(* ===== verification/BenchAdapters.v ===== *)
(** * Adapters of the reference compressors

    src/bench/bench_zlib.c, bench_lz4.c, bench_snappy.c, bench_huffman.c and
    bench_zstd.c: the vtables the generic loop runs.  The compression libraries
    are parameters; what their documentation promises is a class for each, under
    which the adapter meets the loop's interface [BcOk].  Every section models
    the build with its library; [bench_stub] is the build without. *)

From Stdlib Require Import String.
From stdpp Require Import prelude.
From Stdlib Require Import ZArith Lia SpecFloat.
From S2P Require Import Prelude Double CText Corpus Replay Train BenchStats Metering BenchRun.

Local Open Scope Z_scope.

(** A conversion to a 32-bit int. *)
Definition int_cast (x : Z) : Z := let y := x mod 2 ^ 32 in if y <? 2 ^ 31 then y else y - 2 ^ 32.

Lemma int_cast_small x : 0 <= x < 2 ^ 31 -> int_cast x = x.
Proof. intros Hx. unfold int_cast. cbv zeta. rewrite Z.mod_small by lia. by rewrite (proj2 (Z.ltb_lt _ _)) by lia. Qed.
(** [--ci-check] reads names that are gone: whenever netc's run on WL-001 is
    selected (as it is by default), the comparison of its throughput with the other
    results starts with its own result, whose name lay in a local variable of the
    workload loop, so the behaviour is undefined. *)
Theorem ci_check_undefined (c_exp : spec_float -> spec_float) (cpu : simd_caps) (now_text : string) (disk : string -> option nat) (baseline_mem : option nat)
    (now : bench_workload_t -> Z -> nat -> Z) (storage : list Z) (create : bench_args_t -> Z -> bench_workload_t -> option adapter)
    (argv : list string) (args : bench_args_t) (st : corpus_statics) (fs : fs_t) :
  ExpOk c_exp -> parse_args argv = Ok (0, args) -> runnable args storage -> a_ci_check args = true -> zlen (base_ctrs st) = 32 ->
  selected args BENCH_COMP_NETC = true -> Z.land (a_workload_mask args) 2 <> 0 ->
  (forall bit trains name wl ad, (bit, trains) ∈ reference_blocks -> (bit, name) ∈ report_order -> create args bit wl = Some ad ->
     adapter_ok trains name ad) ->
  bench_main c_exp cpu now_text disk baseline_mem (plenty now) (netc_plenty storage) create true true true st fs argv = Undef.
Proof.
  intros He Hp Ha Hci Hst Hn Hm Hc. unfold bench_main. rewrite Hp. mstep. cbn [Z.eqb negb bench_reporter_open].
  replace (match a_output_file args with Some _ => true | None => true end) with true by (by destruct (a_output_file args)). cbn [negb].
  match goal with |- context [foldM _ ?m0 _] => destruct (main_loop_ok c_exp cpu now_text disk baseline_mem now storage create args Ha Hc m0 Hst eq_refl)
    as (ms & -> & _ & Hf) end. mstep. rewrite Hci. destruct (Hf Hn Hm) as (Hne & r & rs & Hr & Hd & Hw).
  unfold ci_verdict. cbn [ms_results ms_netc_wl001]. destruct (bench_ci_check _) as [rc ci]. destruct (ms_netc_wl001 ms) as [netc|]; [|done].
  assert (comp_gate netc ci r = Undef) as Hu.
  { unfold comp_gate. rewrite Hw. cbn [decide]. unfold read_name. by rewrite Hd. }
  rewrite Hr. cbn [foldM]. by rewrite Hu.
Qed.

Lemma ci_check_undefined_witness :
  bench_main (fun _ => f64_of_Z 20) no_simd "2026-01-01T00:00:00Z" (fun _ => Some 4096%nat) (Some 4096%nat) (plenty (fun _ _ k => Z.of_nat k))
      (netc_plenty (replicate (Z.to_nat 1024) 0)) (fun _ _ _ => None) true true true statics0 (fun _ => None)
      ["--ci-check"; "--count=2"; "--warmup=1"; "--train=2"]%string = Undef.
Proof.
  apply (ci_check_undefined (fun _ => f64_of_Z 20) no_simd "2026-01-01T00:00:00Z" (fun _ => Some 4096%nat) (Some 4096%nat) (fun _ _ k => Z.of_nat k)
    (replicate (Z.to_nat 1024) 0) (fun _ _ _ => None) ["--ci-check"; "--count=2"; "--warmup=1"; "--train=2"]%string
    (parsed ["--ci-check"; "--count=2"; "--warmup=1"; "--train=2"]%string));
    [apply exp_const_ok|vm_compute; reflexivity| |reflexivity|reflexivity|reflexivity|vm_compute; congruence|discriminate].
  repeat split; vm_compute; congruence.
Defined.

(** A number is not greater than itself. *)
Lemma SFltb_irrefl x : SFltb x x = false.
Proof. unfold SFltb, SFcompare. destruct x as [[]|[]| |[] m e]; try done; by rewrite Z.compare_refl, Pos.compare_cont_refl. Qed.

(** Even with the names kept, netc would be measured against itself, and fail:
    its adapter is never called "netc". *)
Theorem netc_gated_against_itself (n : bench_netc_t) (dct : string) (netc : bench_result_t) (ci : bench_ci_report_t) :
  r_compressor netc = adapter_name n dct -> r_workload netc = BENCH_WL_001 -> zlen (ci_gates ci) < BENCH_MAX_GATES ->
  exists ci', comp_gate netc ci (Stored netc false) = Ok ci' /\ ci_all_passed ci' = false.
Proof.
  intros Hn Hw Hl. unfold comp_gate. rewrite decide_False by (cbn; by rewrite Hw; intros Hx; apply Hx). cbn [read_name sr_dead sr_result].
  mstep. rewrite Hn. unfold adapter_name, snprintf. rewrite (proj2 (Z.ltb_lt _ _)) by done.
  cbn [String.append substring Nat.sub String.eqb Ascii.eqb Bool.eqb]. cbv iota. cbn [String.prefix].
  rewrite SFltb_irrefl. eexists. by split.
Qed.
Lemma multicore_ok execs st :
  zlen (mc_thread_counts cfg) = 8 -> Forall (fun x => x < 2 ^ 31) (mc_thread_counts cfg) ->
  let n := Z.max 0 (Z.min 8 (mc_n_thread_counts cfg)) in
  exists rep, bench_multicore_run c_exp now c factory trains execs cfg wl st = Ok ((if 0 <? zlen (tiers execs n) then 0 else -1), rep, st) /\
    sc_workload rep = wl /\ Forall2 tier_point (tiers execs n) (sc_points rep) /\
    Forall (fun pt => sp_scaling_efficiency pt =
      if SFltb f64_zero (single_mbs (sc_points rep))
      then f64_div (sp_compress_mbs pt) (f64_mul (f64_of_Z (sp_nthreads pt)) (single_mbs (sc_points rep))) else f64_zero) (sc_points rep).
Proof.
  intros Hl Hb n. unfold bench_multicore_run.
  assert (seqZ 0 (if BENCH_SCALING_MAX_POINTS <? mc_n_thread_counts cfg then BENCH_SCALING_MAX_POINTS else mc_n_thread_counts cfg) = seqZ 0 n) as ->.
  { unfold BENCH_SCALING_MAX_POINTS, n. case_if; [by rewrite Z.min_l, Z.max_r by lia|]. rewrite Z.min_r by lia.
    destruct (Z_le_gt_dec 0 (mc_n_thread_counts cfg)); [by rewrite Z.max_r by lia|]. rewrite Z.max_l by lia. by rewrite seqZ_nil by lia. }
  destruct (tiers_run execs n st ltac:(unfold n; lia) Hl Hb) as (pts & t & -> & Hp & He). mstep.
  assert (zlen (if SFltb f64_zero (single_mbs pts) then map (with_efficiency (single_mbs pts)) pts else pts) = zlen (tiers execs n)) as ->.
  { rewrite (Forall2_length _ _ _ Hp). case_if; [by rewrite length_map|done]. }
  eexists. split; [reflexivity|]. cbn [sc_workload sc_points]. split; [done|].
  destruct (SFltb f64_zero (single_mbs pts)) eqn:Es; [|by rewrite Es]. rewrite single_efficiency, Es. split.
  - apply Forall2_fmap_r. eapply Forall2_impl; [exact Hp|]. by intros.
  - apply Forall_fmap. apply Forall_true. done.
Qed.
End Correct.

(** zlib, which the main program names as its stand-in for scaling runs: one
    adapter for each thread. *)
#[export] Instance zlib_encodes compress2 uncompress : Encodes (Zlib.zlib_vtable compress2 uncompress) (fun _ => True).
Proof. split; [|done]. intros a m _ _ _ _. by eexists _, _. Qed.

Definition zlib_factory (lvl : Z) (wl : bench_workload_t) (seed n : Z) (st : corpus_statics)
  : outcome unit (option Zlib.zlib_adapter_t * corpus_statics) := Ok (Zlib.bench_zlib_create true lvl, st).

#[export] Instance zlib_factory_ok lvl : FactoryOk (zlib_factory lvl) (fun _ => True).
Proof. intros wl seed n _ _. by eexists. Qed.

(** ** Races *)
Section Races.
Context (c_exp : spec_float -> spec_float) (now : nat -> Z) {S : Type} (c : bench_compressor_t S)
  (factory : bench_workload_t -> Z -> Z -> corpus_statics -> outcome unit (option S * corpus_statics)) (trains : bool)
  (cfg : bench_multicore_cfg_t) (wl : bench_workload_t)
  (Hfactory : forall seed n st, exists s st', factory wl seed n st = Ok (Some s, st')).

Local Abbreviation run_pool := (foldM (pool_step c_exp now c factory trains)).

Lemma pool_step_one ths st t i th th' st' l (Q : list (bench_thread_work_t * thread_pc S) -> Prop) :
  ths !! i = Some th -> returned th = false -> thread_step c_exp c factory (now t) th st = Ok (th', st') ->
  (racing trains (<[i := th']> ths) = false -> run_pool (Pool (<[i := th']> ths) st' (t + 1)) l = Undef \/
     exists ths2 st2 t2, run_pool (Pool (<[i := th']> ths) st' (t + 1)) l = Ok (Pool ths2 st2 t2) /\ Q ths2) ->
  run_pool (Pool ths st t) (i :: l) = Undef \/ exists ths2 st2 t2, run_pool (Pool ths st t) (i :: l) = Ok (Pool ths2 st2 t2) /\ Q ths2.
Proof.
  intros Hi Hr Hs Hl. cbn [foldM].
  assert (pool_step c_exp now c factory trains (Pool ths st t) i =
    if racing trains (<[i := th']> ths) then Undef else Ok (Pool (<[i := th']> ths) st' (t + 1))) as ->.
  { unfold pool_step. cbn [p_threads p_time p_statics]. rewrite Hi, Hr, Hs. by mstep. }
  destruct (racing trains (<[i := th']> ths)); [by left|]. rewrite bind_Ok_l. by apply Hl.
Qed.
----
- Requirement -
Copy verbatim, from the listing above, each line from the one containing "destruct (SFltb f64_zero" down to the one containing "End Correct.", inclusive.

- Answer below -
  destruct (SFltb f64_zero (single_mbs pts)) eqn:Es; [|by rewrite Es]. rewrite single_efficiency, Es. split.
  - apply Forall2_fmap_r. eapply Forall2_impl; [exact Hp|]. by intros.
  - apply Forall_fmap. apply Forall_true. done.
Qed.
End Correct.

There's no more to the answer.